> **WHAT TO WORK ON**:
The word "match" appears in some lines of the entries. Say how many, and give nothing but the number.

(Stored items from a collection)
(** [Reply]: it panics with what [Emit] answers, also when that is nil. *)
Definition Reply (sess : positive) (message : M) : prog Net unit :=
  _ ← checkInit;
  CheckError (
    w ← get_state;
    match mt2id w !! TypeOf message with
    | None => panicking (PanicVal "this message type is not registered")
    | Some id =>
        match Marshal message with
        | Err e => panicking (PanicVal e)
        | Ok m =>
            closed ← on_session sess IsClose;
            if (closed : bool) then mret tt
            else err ← on_session sess (Session_Emit id m);
                 panicking (PanicVal (default "nil" (err : option string)))
        end
    end).

Definition GetMessageType (message : M) : prog Net (option Z) :=
  _ ← checkInit; w ← get_state; mret (mt2id w !! TypeOf message).

Definition OnConnect (sid : positive) (Id : string) : prog Net unit := modify (λ w,
  set_this (mkApi (ab_instance (this w)) (ab_protoc (this w)) (ab_parent (this w)) (ab_isInit (this w))
              (<[Id := sid]> (ab_SessMap (this w)))) w).
Definition OnDisconnect (Id : string) : prog Net unit := modify (λ w,
  set_this (mkApi (ab_instance (this w)) (ab_protoc (this w)) (ab_parent (this w)) (ab_isInit (this w))
              (delete Id (ab_SessMap (this w)))) w).

(** ** Registration *)

(** The entries of the methods, in order. *)
Definition entry (i : api) (ids : gmap gotype Z) (m : rmethod) : option (Z * methodType) :=
  argsType ← handler_arg m;
  index ← ids !! argsType;
  Some (index, mkMethodType (Some i) (rm_Name m) argsType).
Definition entries (i : api) (ids : gmap gotype Z) (ms : list rmethod) : list (Z * methodType) :=
  omap (entry i ids) ms.

Lemma register_method_run i m w :
  register_method i m w =
  match entry i (mt2id w) m with
  | None => (w, Ret tt)
  | Some (index, mt) =>
      match route w !! index with
      | Some _ => (w, Panic ErrApiRepeated)
      | None => (set_route (<[index := mt]> (route w)) w,
                 if is_ptr (mt_argsType mt) then Ret tt else Panic (PanicVal "reflect: Elem of invalid type"))
      end
  end.
Proof.
  unfold register_method, entry. destruct (handler_arg m) as [t|]; [|done]. simpl.
  unfold mbind at 1, prog_bind at 1. simpl. destruct (mt2id w !! t) as [index|]; [|done]. simpl.
  unfold add_route. unfold_prog. cbn. destruct (route w !! index); [done|]. cbn. by destruct (is_ptr t).
Qed.

(** The loop enters all the entries when their numbers are new and different, and their
    types pointers; it panics at the first number that is taken. *)
Lemma register_loop i ms w :
  let es := entries i (mt2id w) ms in
  Forall (λ e, is_ptr (mt_argsType e.2) = true) es →
  (NoDup es.*1 → (∀ k, k ∈ es.*1 → route w !! k = None) →
     for_each ms (register_method i) w = (set_route (list_to_map es ∪ route w) w, Ret tt)) ∧
  (¬ (NoDup es.*1 ∧ ∀ k, k ∈ es.*1 → route w !! k = None) →
     (for_each ms (register_method i) w).2 = Panic ErrApiRepeated).
Proof.
  intros es. subst es. revert w. induction ms as [|m ms IH]; intros w Hptr.
  - simpl. split.
    + intros _ _. rewrite (left_id_L ∅ (∪)). by destruct w.
    + intros Hn. exfalso. apply Hn. split; [constructor|]. by intros k ?%elem_of_nil.
  - unfold entries in *. cbn [for_each omap list_omap] in *. unfold mbind, prog_bind. rewrite register_method_run.
    destruct (entry i (mt2id w) m) as [[k mt]|]; [|by apply IH].
    apply Forall_cons in Hptr as [Hp Hptr]. simpl in Hp.
    destruct (route w !! k) as [x|] eqn:Ek.
    { split; [|done]. intros _ Hfree. rewrite (Hfree k) in Ek by (simpl; left). done. }
    rewrite Hp. specialize (IH (set_route (<[k := mt]> (route w)) w) Hptr) as [IHok IHbad].
    cbn [mt2id set_route route] in *. simpl. split.
    + intros [Hni Hnd]%NoDup_cons Hfree. rewrite IHok; [|done|].
      * f_equal. unfold set_route. simpl. f_equal.
        rewrite <- insert_union_r, insert_union_l; [done|]. by apply not_elem_of_list_to_map_1.
      * intros k' Hk'. rewrite lookup_insert_ne; [apply Hfree; simpl; by right|]. by intros ->.
    + intros Hn. apply IHbad. intros [Hnd Hfree]. apply Hn. split.
      * apply NoDup_cons. split; [|done]. intros Hin. specialize (Hfree k Hin).
        by rewrite lookup_insert_eq in Hfree.
      * intros k' [->|Hin]%elem_of_cons; [done|]. specialize (Hfree k' Hin).
        rewrite lookup_insert_ne in Hfree; [done|]. intros ->. by rewrite lookup_insert_eq in Hfree.
Qed.

(** ** Init, and messages afterwards *)
Definition ready (w : Net) (i : api) : Prop :=
  ab_instance (this w) = Some i ∧ ab_protoc (this w) = true.
Definition initialized (p : positive) (w : Net) : Net :=
  set_this (mkApi (ab_instance (this w)) true (Some p) true (ab_SessMap (this w))) w.

Lemma Api_Init_run p i w :
  ready w i → Api_Init (Some p) w = RegisterGroup i (initialized p w).
Proof.
  intros [Hi Hp]. unfold Api_Init, initialized. unfold_prog. cbn. rewrite Hi, Hp. cbn.
  by destruct (RegisterGroup i _).
Qed.

Lemma Route_called mt sess id data w v elem :
  ab_isInit (this w) = true → route w !! id = Some mt → mt_argsType mt = TPtr elem →
  is_Some (mt_resv mt) → Unmarshal data elem = Ok v →
  Route sess id data w = CheckError (call_method mt sess v) w.
Proof.
  intros Hi Hr Ht [i Hv] Hu. unfold Route, checkInit. unfold_prog. cbn. rewrite Hi.
  unfold CheckError, recovering. cbn. by rewrite Hr, Ht, Hu, Hv.
Qed.

Lemma Reply_writes sess s c id v b w :
  ab_isInit (this w) = true → mt2id w !! TypeOf v = Some id → Marshal v = Ok b →
  sessions w !! sess = Some s → ss_conn s = Some (WsConn c) →
  Reply sess v w =
    (set_sessions (<[sess := set_conn (Some (WsConn (tr_write (frame id b) c).1)) s]> (sessions w)) w, Ret tt).
Proof.
  intros Hi Hid Hm Hs Hc. unfold Reply, checkInit. unfold_prog. cbn. rewrite Hi.
  unfold CheckError, recovering. cbn. rewrite Hid, Hm. unfold on_session. rewrite Hs.
  unfold IsClose. unfold_prog. cbn. rewrite Hc. cbn. rewrite lookup_insert_eq.
  unfold Session_Emit. unfold_prog. cbn. rewrite Hc. cbn. unfold WsConn_WriteMessage.
  destruct (tr_write (frame id b) c) as [c' e]. cbn.
  by rewrite insert_insert_eq.
Qed.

> **SOLVED PROBLEM**:
4